With many contributors talking from firsthand experience, how do these twenty-five authors fare in persuading us of the contrary? The Bramston formula for conceiving such retrospective ‘period book’ projects is becoming clear (his earlier The Hawke Government [2003] set the tone). He invites associates, colleagues, minders and senior executives who have worked with the leader to recall and reinterpret with the benefit of hindsight (thirty-one years having passed since Wran formed his first government). At least fifteen of the contributors worked with or for Wran and hold him in high esteem – it is hard to find a critical voice.
There are dangers in hagiography: self-serving justification, defensive revisionism, even nostalgia. Most authors directly confront the ‘did nothing’ label, countering it with Wran’s feats. Bramston is perhaps most guilty of gilding the lily, citing an odd list of achievements that includes the installation of night lights at the Sydney Cricket Ground to allow World Series Cricket to play day–night games. Against this, journalist Dennis Shanahan reminds us of Wran’s own admission that ‘[he] didn’t set out to achieve much, actually’ and regarded the ability to get a drink on Sunday as one of his greatest accomplishments.
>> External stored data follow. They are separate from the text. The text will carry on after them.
(** [validate], seen as its setup followed by a prefix of its loop. *)
Lemma validate_unfold (fuel : nat) (w : world) :
  validate env protocol train_dir validation_dir subset fuel w =
  match (mkdir_p validation_dir;; load_configuration train_dir) w with
  | (Ok (name, fe, duration, step), w1) =>
      match loop_prefix fuel
              (validate_iteration env protocol train_dir validation_dir
                 subset name fe duration step)
              validate_start
              (open_w (der_txt validation_dir subset) w1).2 with
      | (Ok (Continue _), w2) => (Running, w2)
      | (Ok (Break _), w2) => (Ok tt, w2)
      | (Raise e, w2) => (Raise e, w2)
      | (Running, w2) => (Running, w2)
      end
  | (Raise e, w1) => (Raise e, w1)
  | (Running, w1) => (Running, w1)
  end.
Proof.
  unfold validate. rewrite !bind_run.
  destruct (mkdir_p validation_dir w) as [[[]| |] w0]; [|done..].
  rewrite bind_run.
  destruct (load_configuration train_dir w0)
    as [[[[[name fe] duration] step]| |] w1]; [|done..].
  rewrite bind_run.
  destruct (open_w (der_txt validation_dir subset) w1)
    as [[[]| |] w1'] eqn:Hopen; [|discriminate Hopen..].
  unfold while_true. rewrite !bind_run. cbn [snd].
  destruct (loop_prefix _ _ _ _) as [[[l|l]| |] w2]; reflexivity.
Qed.

End validation.

Section validation_loop.
Context `{Framework}.
Context (env : Environment) (protocol : Protocol).
Context (train_dir validation_dir subset name : string).
Context (fe : feature_extraction) (duration step : yaml).

Local Abbreviation body :=
  (validate_iteration env protocol train_dir validation_dir subset
     name fe duration step).

(** While the weights file is missing the loop sleeps one minute and
    looks again, with nothing else changed. *)
Lemma validate_iteration_sleeps (l : validate_locals) (w : world) :
  isfile_at env (v_polls l) (WEIGHTS_H5 train_dir (v_epoch l)) = false →
  body l w =
  (Ok (Continue {| v_epoch := v_epoch l; v_der := v_der l;
                   v_onset := v_onset l; v_offset := v_offset l;
                   v_ders := v_ders l; v_polls := S (v_polls l) |}),
   {| w_files := w_files w; w_dirs := w_dirs w;
      w_log := w_log w ++ [ESleep 60] |}).
Proof. intros Hmiss. unfold validate_iteration. by rewrite Hmiss. Qed.

(** Without a [SpeakerDiarizationProtocol], [der] stays unassigned: an
    iteration that finds the weights raises at the write. *)
Lemma validate_iteration_unbound (l : validate_locals) (w : world) sl :
  is_SpeakerDiarizationProtocol protocol = false →
  v_der l = None →
  isfile_at env (v_polls l) (WEIGHTS_H5 train_dir (v_epoch l)) = true →
  from_disk (train_dir +:+ "/architecture.yml")
            (WEIGHTS_H5 train_dir (v_epoch l)) = Ok sl →
  (body l w).1 = Raise (UnboundLocalError "der").
Proof.
  intros Hsd Hder Hfile Hdisk. unfold validate_iteration.
  rewrite Hfile, Hsd, Hder. cbn [negb].
  unfold get_aggregation, SequenceLabeling_from_disk.
  rewrite !bind_run. cbn. unfold lift. by rewrite Hdisk.
Qed.

(** Without a [SpeakerDiarizationProtocol] an iteration writes no file,
    and goes on only after a sleep. *)
Lemma validate_iteration_not_sd (l : validate_locals) (w : world) :
  is_SpeakerDiarizationProtocol protocol = false →
  v_der l = None →
  same_files w (body l w).2 ∧
  ∀ l' w', body l w = (Ok (Continue l'), w') →
           v_der l' = None ∧ v_epoch l' = v_epoch l ∧
           v_polls l' = S (v_polls l) ∧
           isfile_at env (v_polls l) (WEIGHTS_H5 train_dir (v_epoch l)) = false.
Proof.
  intros Hsd Hder.
  destruct (isfile_at env (v_polls l) (WEIGHTS_H5 train_dir (v_epoch l)))
    eqn:Hfile.
  - unfold validate_iteration. rewrite Hfile, Hsd, Hder. cbn [negb].
    unfold get_aggregation, SequenceLabeling_from_disk.
    rewrite !bind_run. cbn. unfold lift.
    destruct (from_disk _ _); cbn; split; done.
  - rewrite validate_iteration_sleeps by done. split; [done|].
    intros l' w' [= <- <-]. done.
Qed.

Lemma loop_not_sd (n : nat) (l : validate_locals) (w : world) :
  is_SpeakerDiarizationProtocol protocol = false →
  v_der l = None →
  same_files w (loop_prefix n body l w).2.
Proof.
  intros Hsd. revert l w. induction n as [|n IH]; intros l w Hder; [done|].
  cbn [loop_prefix]. rewrite bind_run.
  destruct (validate_iteration_not_sd l w Hsd Hder) as [Hfiles Hnext].
  destruct (body l w) as [[[l'|l']| |] w'] eqn:Hbody; try exact Hfiles.
  destruct (Hnext l' w' eq_refl) as (Hder' & _).
  etrans; [exact Hfiles|]. by apply IH.
Qed.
Others try to give us a flavour for the times. David Hill talks about himself and his own career moves. Rod Cavalier was commissioned to describe the workings of cabinet, but instead gives us his views on factional manoeuvrings. Rod Tiffen describes the variously obsequious and poisonous relationships between politicians and the media, hovering between promotion and payback, while noting Wran’s own vindictiveness and preference for the ‘counter-attack’ strategy. In many chapters, there is more than a hint that the corruption scandals that marked Wran’s last four years were partly conservative and media conspiracies to bring down the great man.
The policy section of the book, containing twelve contributions by eminent practitioners, often degenerates into lists of problems and activities. Laurie Brereton talks about finding hospital ‘beds to the west’; John Black describes the breakneck road-building programmes that eventually exacerbated transport congestion in Sydney; Andrew Clark discusses the corrosive culture of corruption at senior and local levels, which Wran’s government presided over and largely ignored. Frank Walker tries to paint Wran as a big social reformer (comparing the number of bills passed by his government with those of Nick Greiner and Carr) who deliberately gave the impression he was underperforming in this area. Carmel Niland and Pat O’Shane both turn an optimistic eye to their topics, but lament the lack of substantive progress in women’s and indigenous policy areas, respectively.
Overall, the chapters of this book add some colour to our appreciation of the Wran era, but little to the understanding constructed by academics (the Chaples team) by Freudenberg’s party history (1991), or by the Steketee and Cockburn biography of Wran (1986). Perhaps the one thing that stands out from these recollections is the enormous behind-the-scenes role played by Wran’s deputy, Jack Ferguson, well known but not well recorded to date. My main disappointment with the collection was that few, if any, of the authors ever looked outside New South Wales to see what other states were doing at this time, especially Dunstan in South Australia. The result is that the assessment of The Wran Era remains insular and self-referenced.